What is the role of emollients? Efficacy
We found no systematic review for emollients in atopic eczema. Five randomised controlled trials (RCTs) are reported here.1-5 Other studies were excluded because we could not ascertain if they were properly randomised; they included conditions other than atopic eczema (for example Newbold6); or they presented only biometric data, the clinical relevance of which was difficult to ascertain (for example Pigatto et a/.7, Hagstromer et al8).
Kantor et al1 compared the use of an oil-in-water emollient (Moisturel) versus a water-in-oil emollient (Eucerin) using a left-right comparison design in 50 patients with symmetrical atopic eczema treated for 3 weeks. Test limbs affected by atopic eczema were treated once daily with the emollients and once daily with 2-5% hydrocortisone cream. Global severity showed a statistically significant reduction with both emollients compared with baseline.

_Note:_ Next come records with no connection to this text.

(** Its calls of [runPipeline]: one to warm up, then every combination of policy and
    retention in each repeat, beginning with the next one each time. *)
Definition warmupConfig (c : PipelineConfig) : PipelineConfig :=
  mkPipelineConfig 16 (cfg_entries c) (cfg_inFlight c) (cfg_bytes c) (cfg_cpuStages c) 0 (cfg_cacheWait c)
    (cfg_policy c) (cfg_retention c).
Definition combine (combination : size_t) (c : PipelineConfig) : PipelineConfig :=
  mkPipelineConfig (cfg_frames c) (cfg_entries c) (cfg_inFlight c) (cfg_bytes c) (cfg_cpuStages c) (cfg_cpuDelay c)
    (cfg_cacheWait c) (if combination <? 2 then LRU else FIFO) (if combination mod 2 =? 0 then Keep else Discard).
Definition pipelineCalls (c : PipelineConfig) (repeats : size_t) (location : GpuLocation) : list (Z * PipelineConfig) :=
  (location_numaNode location, warmupConfig c)
  :: (repeat ← N.of_nat <$> seq 0 (N.to_nat repeats);
      order ← [0; 1; 2; 3];
      mret (location_numaNode location, combine ((repeat + order) mod 4) c)).

Definition pipelineMain (env : list (program_call (Z * PipelineConfig)) → program_call (Z * PipelineConfig) → bool)
    (args : list (list ascii)) (locations : list GpuLocation) : Z * list (program_call (Z * PipelineConfig)) :=
  match parsePipelineArguments args with
  | None => (2%Z, [])
  | Some (c, repeats) => runProgram env locations (pipelineCalls c repeats)
  end.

The 1998 study by Hanifin et al3 compared the effects of adding an emollient called Cetaphil (manufactured by the study sponsor), applied three times daily, to twice-daily application of 0-05% desonide lotion (a topical steroid) versus twice-daily topical desonide alone. Eighty patients with atopic eczema were enrolled for a 3-week period. Outcomes were recorded by an investigator who was blinded to treatment allocation. At the end of 3 weeks the relative reduction in disease severity was 70% for desonide alone, compared with 80% for the desonide/emollient side (P<0-01).
The studies by Wilhelm et al4 and Andersson et al2 both evaluated the benefit of emollients containing urea preparations - a substance intended to improve the water-binding capacity of the outer layer of skin. In the study of Wilhelm et al,4 80 patients were randomised to apply a topical formulation containing 10% urea (manufactured by the study sponsors) versus the vehicle base as "placebo" for 4 weeks in a right-left forearm comparison. Skin redness was improved at 70% of the sites on which 10% urea was applied compared with 30% for the sites where the vehicle was applied.
The study by Andersson et al2 compared a "new" cream containing 5% urea as the active substance against an established licensed cream containing 4% urea and 4% sodium chloride. Forty-eight adults with atopic eczema were enrolled in a parallel-group double-blind study. Patients were asked to apply the creams at least once daily for 30 days. Clinical disease severity showed a significant benefit for both creams and there were no statistically significant differences between the preparations.
Larregue and colleagues5 compared 6% ammonium lactate (another substance designed to improve water-binding capacity of the skin) against its cream base in 46 children aged 6 months to 12 years with atopic dermatitis. The study was a within-person comparison of two symmetrical sites. Lichenification, hyperkeratosis and dryness were reduced in both groups but slightly more so in the ammonium lactate group. This was reported to be statistically significant at day 15 for lichenification and for erythema at day 30 (the final evaluation point of the study). Tolerability, as evaluated by the patients, was very similar in both groups.